EM EVOLUÇÃO

Grupo azulino destaca que é preciso avaliar a evolução como um todo

POSTADO EM: Segunda-Feira, 05/02/2018, 08:06:55
ATUALIZADO EM: 05/02/2018, 08:06:55

zoom_out_map
Irene Almeida

Há dois meses o Clube do Remo iniciava a preparação para a temporada 2018 nos gramados. Treinamentos, atividades físicas e os primeiros sinais táticos e técnicos, sob a batuta do treinador Ney da Matta, eram introduzidos. Com a reformulação quase que integral do plantel para esse ano, a comissão técnica não poupou esforços para acelerar o entrosamento do grupo, que contou com apenas seis jogadores remanescentes, dos quais, apenas um se manteve no time principal: o goleiro Vinícius. 

Apesar do tempo relativamente curto até aqui, no entanto, é possível fazer uma leitura do planejamento azulino dentro de campo. Alguns pontos favoráveis, como o condicionamento físico; e os contras, como a irregularidade, são algumas das características da agremiação nesse início, mas a promessa é ajustar tudo até a oitava partida.

Inclusive, pode parecer que os pontos negativos são maiores que os positivos, pelas duas derrotas vergonhosas nessa temporada – uma para o Independente, no Campeonato Paraense, e outro para o Manaus, na Copa Verde.
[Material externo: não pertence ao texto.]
Lemma contents_cons e stream : contents (e :: stream) = zlen (stdout_of e) + zlen (stderr_of e) + contents stream.
Proof. unfold contents. cbn [fmap list_fmap concat]. rewrite !zlen_app. lia. Qed.
Lemma contents_nonneg stream : 0 <= contents stream.
Proof. unfold contents. pose proof (zlen_nonneg (concat (stdout_of <$> stream))). pose proof (zlen_nonneg (concat (stderr_of <$> stream))). lia. Qed.
Lemma push_chunk_ok target chunk total max target' total' :
  0 <= total -> max <= U64_MAX ->
  push_php_fpm_stream_chunk target chunk total max = Ok (target', total')
  <-> target' = target ++ chunk /\ total' = total + zlen chunk /\ total + zlen chunk <= max.
Proof.
  intros Ht Hm. pose proof (zlen_nonneg chunk). unfold push_php_fpm_stream_chunk, checked_add.
  destruct (Z.leb_spec (total + zlen chunk) U64_MAX); [| split; [done | intros (_ & _ & ?); lia]].
  destruct (Z.ltb_spec max (total + zlen chunk)); split; naive_solver lia.
Qed.
Lemma collect_contents_ok stream max stdout stderr total r :
  0 <= total -> max <= U64_MAX ->
  collect_contents stream max stdout stderr total = Ok r
  <-> Forall is_Some stream /\ (total <= max -> total + contents stream <= max) /\ (stream <> [] -> total + contents stream <= max)
      /\ r = (stdout ++ concat (stdout_of <$> stream), stderr ++ concat (stderr_of <$> stream)).
Proof.
  intros Ht Hm. revert stdout stderr total Ht. induction stream as [| e stream IH]; intros stdout stderr total Ht.
  { assert (contents [] = 0) as -> by done. cbn. rewrite !app_nil_r. split; [intros [= <-]; split_and!; [done | lia | done | done] | by intros (_ & _ & _ & ->)]. }
  pose proof (contents_nonneg stream) as Hn. rewrite contents_cons, Forall_cons. destruct e as [[chunk | chunk] |].
  1,2: cbn [collect_contents stdout_of stderr_of fmap list_fmap concat]; rewrite zlen_nil; pose proof (zlen_nonneg chunk);
    destruct (push_php_fpm_stream_chunk _ chunk total max) as [[target total'] | e] eqn:E; cycle 1;
    [ split; [done |]; intros (_ & _ & Hle & _); exfalso; specialize (Hle (fun H => nil_cons (eq_sym H))); unfold push_php_fpm_stream_chunk, checked_add in E;
      destruct (Z.leb_spec (total + zlen chunk) U64_MAX); [| lia];
      destruct (Z.ltb_spec max (total + zlen chunk)); [lia | done]
    | apply push_chunk_ok in E as (-> & -> & Hle); [| done | done]; rewrite IH by lia; cbn [app]; rewrite <- !app_assoc;
      split; [intros (? & Hc & _ & ->); specialize (Hc ltac:(lia)); split_and!; [by eexists | done | lia | lia | done]
             | intros ([_ ?] & _ & Hc & ->); specialize (Hc (fun H => nil_cons (eq_sym H))); split_and!; [done | lia | lia | done]]].
  cbn [collect_contents]. split; [done | intros ([[x ?] _] & _); done].
Qed.
(** The answer of a FastCGI server is collected exactly when nothing goes wrong
    and both streams together are within the limit, and then it is all of it. *)
Lemma collect_exact stream max r :
  0 <= max <= U64_MAX ->
  collect_php_fpm_response_stream stream max = Ok r
  <-> Forall is_Some stream /\ contents stream <= max
      /\ r = mkFpmResponse (non_empty (concat (stdout_of <$> stream))) (non_empty (concat (stderr_of <$> stream))).
Proof.
  intros Hm. unfold collect_php_fpm_response_stream.
  destruct (collect_contents stream max [] [] 0) as [[stdout stderr] | e] eqn:E.
  - apply collect_contents_ok in E as (Hf & Hc & _ & [= -> ->]); [| lia | lia]. specialize (Hc ltac:(lia)). cbn [app].
    split; [intros [= <-]; done | intros (_ & _ & ->); done].
  - split; [done |]. intros (Hf & Hc & _). exfalso.
    assert (collect_contents stream max [] [] 0 = Ok (concat (stdout_of <$> stream), concat (stderr_of <$> stream))) as E'; [| congruence].
    apply collect_contents_ok; [lia | lia | split_and!; [done | lia | lia | done]].
Qed.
Porém, para Ney da Matta, a seriedade e o compromisso, independentemente de resultados, serão alicerces que ajudarão o grupo a se desenvolver no decorrer da caminhada. 
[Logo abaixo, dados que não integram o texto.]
(* ===== verification/PhpProps.v ===== *)
(** * What a PHP script is told and which script runs

    The variables of a script, the script a request may run, the attempts made to
    run it, and the use of connections that are kept open. *)
From Stdlib Require Import ZArith Lia.
From stdpp Require Import base list numbers strings sets gmap.
From S2P Require Import Prelude Text NetAddr ProxyProtocol HostNames Headers Http1Target Http1Head RequestHeaders UpstreamResponse CacheEntry MemoryCache PathSafety RouteMatch Cors RouteProxy FileSystem StaticPlan StaticWeb StaticResponse StaticWebProps PhpScript PhpResponse PhpRequest.

(** ** Variables *)

(** The trace header of an attempt takes the place of the one of the request. *)
Definition traced (traceparent : option (list Z)) (name value : list Z) : list Z :=
  if bool_decide (name = bs "HTTP_TRACEPARENT") then default value traceparent else value.
Lemma fastcgi_params_lookup traceparent plan name :
  native_php_fastcgi_params traceparent plan !! name = traced traceparent name <$> last_value name (np_params plan).
Proof.
  unfold native_php_fastcgi_params.
  assert (forall params (m : gmap (list Z) (list Z)),
    fold_left (fun params p => <[p.1 := if bool_decide (p.1 = bs "HTTP_TRACEPARENT") then default p.2 traceparent else p.2]> params) params m !! name
    = match last_value name params with Some value => Some (traced traceparent name value) | None => m !! name end) as H.
  { induction params as [| [n v] params IH]; intros m; cbn [fold_left]; [done |]. rewrite IH, last_value_cons. cbn [fst snd].
    destruct (last_value name params); [done |]. destruct (decide (n = name)) as [-> | E].
    - by rewrite (bool_decide_true (name = name)), lookup_insert_eq.
    - by rewrite (bool_decide_false (n = name)), lookup_insert_ne. }
  rewrite H, lookup_empty. by destruct (last_value name (np_params plan)).
Qed.
Definition path_params (script : PhpScriptName) (path_translated : option (list Z)) : list (list Z * list Z) :=
  if bool_decide (ps_path_info script = []) then []
  else (bs "PATH_INFO", ps_path_info script) :: match path_translated with Some translated => [(bs "PATH_TRANSLATED", translated)] | None => [] end.
Definition http_params (php : PhpConfig) (r : NativeHttp1Request) (host : list Z) : list (list Z * list Z) :=
  if pc_pass_request_headers php
  then php_request_header_params (rq_headers r) ++ match php_host_param host with Some p => [p] | None => [] end
  else [].
Definition custom_params (php : PhpConfig) : list (list Z * list Z) := (php_custom_params (pc_params php)).1.
(** What a plan is made of *)
Record plan_parts : Type := mkParts {
  pt_target : Http1RequestTarget;
  pt_request_uri : list Z;
  pt_request_path : list Z;
  pt_query : option (list Z);
  pt_script : PhpScriptName;
  pt_filename : list Z;
  pt_translated : option (list Z);
  pt_host : list Z;
}.
Record plans (percent_decode_str : list Z -> list Z) (r : NativeHttp1Request) (php : PhpConfig) (root : Path) (fpm_root : list Z)
    (local_script : Path) (vhost_name server_port : list Z) (plan : NativePhpRequestPlan) (p : plan_parts) : Prop := {
  pl_target : http1_request_target (rq_method r) (rq_target r) = Ok (pt_target p);
  pl_parts : native_php_request_target_parts (pt_target p) = Some (pt_request_uri p, pt_request_path p, pt_query p);
  pl_script : php_script_name_for_request percent_decode_str (pt_request_path p) (pc_index php) (pc_path_info php) (pc_allowed_extensions php)
              = Some (pt_script p);
  pl_denied : php_script_name_denied (pc_deny_path_prefixes php) (ps_script_name (pt_script p)) = false;
  pl_filename : php_fpm_script_filename root fpm_root local_script = Some (pt_filename p);
  pl_translated : ps_path_info (pt_script p) <> [] ->
    exists translated, pt_translated p = Some translated /\ php_fpm_path_translated fpm_root (ps_path_info (pt_script p)) = Some translated;
  pl_host : pt_host p = match native_php_request_host r with
                        | Some host => host
                        | None => default vhost_name (native_php_target_authority (pt_target p))
                        end;
  pl_params : np_params plan
    = core_params r (pt_script p) (pt_filename p) (pt_request_uri p) (default [] (pt_query p)) fpm_root
        (php_server_name_param (pt_host p) vhost_name) server_port
      ++ http_params php r (pt_host p) ++ custom_params php ++ path_params (pt_script p) (pt_translated p);
}.
Lemma native_php_request_plan_parts percent_decode_str r php root fpm_root local_script vhost_name server_port plan :
  native_php_request_plan percent_decode_str r php root fpm_root local_script vhost_name server_port = Some plan ->
  exists p, plans percent_decode_str r php root fpm_root local_script vhost_name server_port plan p.
Proof.
  unfold native_php_request_plan. destruct (http1_request_target _ _) as [target |] eqn:Et; [| done].
  destruct (native_php_request_target_parts target) as [[[uri path] query] |] eqn:Ep; [| done]. cbn [mbind option_bind].
  destruct (php_script_name_for_request _ _ _ _ _) as [script |] eqn:Es; [| done].
  destruct (php_script_name_denied _ _) eqn:Ed; [done |]. destruct (utf8_valid fpm_root); [| done]. cbn [negb].
  destruct (php_fpm_script_filename _ _ _) as [filename |] eqn:Ef; [| done].
  set (host := match native_php_request_host r with Some host => host | None => _ end).
  destruct (bool_decide (ps_path_info script = [])) eqn:Ei.
  - intros H. eexists (mkParts target uri path query script filename None host). split; cbn; try done.
    + intros Hne. by apply bool_decide_eq_true in Ei.
    + apply (inj Some) in H. subst plan. cbn [np_params]. unfold path_params, http_params, custom_params. rewrite Ei, app_nil_r.
      destruct (pc_pass_request_headers php); cbn [app]; by rewrite <- ?app_assoc.
  - destruct (php_fpm_path_translated _ _) as [translated |] eqn:Etr; [| done]. intros H.
    eexists (mkParts target uri path query script filename (Some translated) host). split; cbn; try done.
    + intros _. by exists translated.
    + apply (inj Some) in H. subst plan. cbn [np_params]. unfold path_params, http_params, custom_params. rewrite Ei.
      destruct (pc_pass_request_headers php); cbn [app]; by rewrite <- ?app_assoc.
Qed.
“É obvio que o resultado em campo é o que pesa. Mas é preciso destacar ao longo dessa nossa trajetória o quanto estamos nos doando. Você não escuta problemas de bastidores, de indisciplina e nem de revolta. Na verdade, o que acontece é a busca por crescente, por entrosamento. E o nosso grupo está fechado nisso. Por onde passei essa foi a prioridade e aqui não vai ser diferente, porque estamos focados em vencer”, disse o comandante.

DIFERENCIAL

Para o goleiro Vinícius, o diferencial desse grupo é a vontade. “Estamos em um começo de jornada. É um jogo em cima do outro, por isso infelizmente vamos falhar. Mas isso não vai desmerecer a nossa luta. Temos a convicção de realizar um ano de títulos. Nada vai ser maior que essa vontade, para tirar a gente desse caminho. Foram só dois meses até aqui e mostramos nosso valor. Muita coisa ainda vai melhorar”, promete o camisa 1.

O REMO EM 2 MESES

PRÓS

- Condicionamento físico: o fato de ter começado cedo os preparativos em campo ajudou o Clube do Remo no quesito físico. Dessa maneira, após dois meses de trabalho, a equipe é a que mais apresentou condições físicas adequadas no Parazão, nessa reta inicial de competição. Inclusive, o foco da comissão técnica em preparar os atletas para os campos pesados do Estadual foi determinante em certas partidas do time, sobretudo no clássico Re-Pa.

- Coletividade: diferentemente de outras temporadas, quando Eduardo Ramos assumia praticamente toda a responsabilidade em campo, nesse ano, o Remo conta com um grupo no apoio. E essa definição do time foi construída por Ney da Matta ao longo dos últimos dois meses.

- Comprometimento: nesses dois meses, o plantel apresentou foco com os objetivos da agremiação. Mesmo com derrotas, os profissionais buscam não se desvirtuar do caminho, pregando sempre a continuidade no projeto. 

CONTRAS

- Irregularidade: dentre os fatores negativos apresentados pelo Remo nesses dois meses está a falta de regularidade da equipe entre uma partida e outra. Dessa maneira, a oscilação em campo apontou uma falta de identidade técnica do time, pois, ao mesmo tempo em que apresentou ímpeto de vitória, demonstrou fraqueza nas derrotas. Tal irregularidade foi o que ocasionou os dois tropeços do time, de forma cruel.

- Limitação tática: mesmo com a evolução apresentada a cada partida, conseguindo definir algumas posições, como na defesa e no ataque, contudo, o Remo ainda não conseguiu exibir uma definição tática no time titular. 

- Falta de criação: mesmo com postulantes de qualidade para ser articulador no plantel, os profissionais do setor ainda não desempenharam boas partidas pela equipe. Dessa maneira, todas as jogadas de gols dos azulinos, ou foram de bola parada ou de jogadas pelas laterais.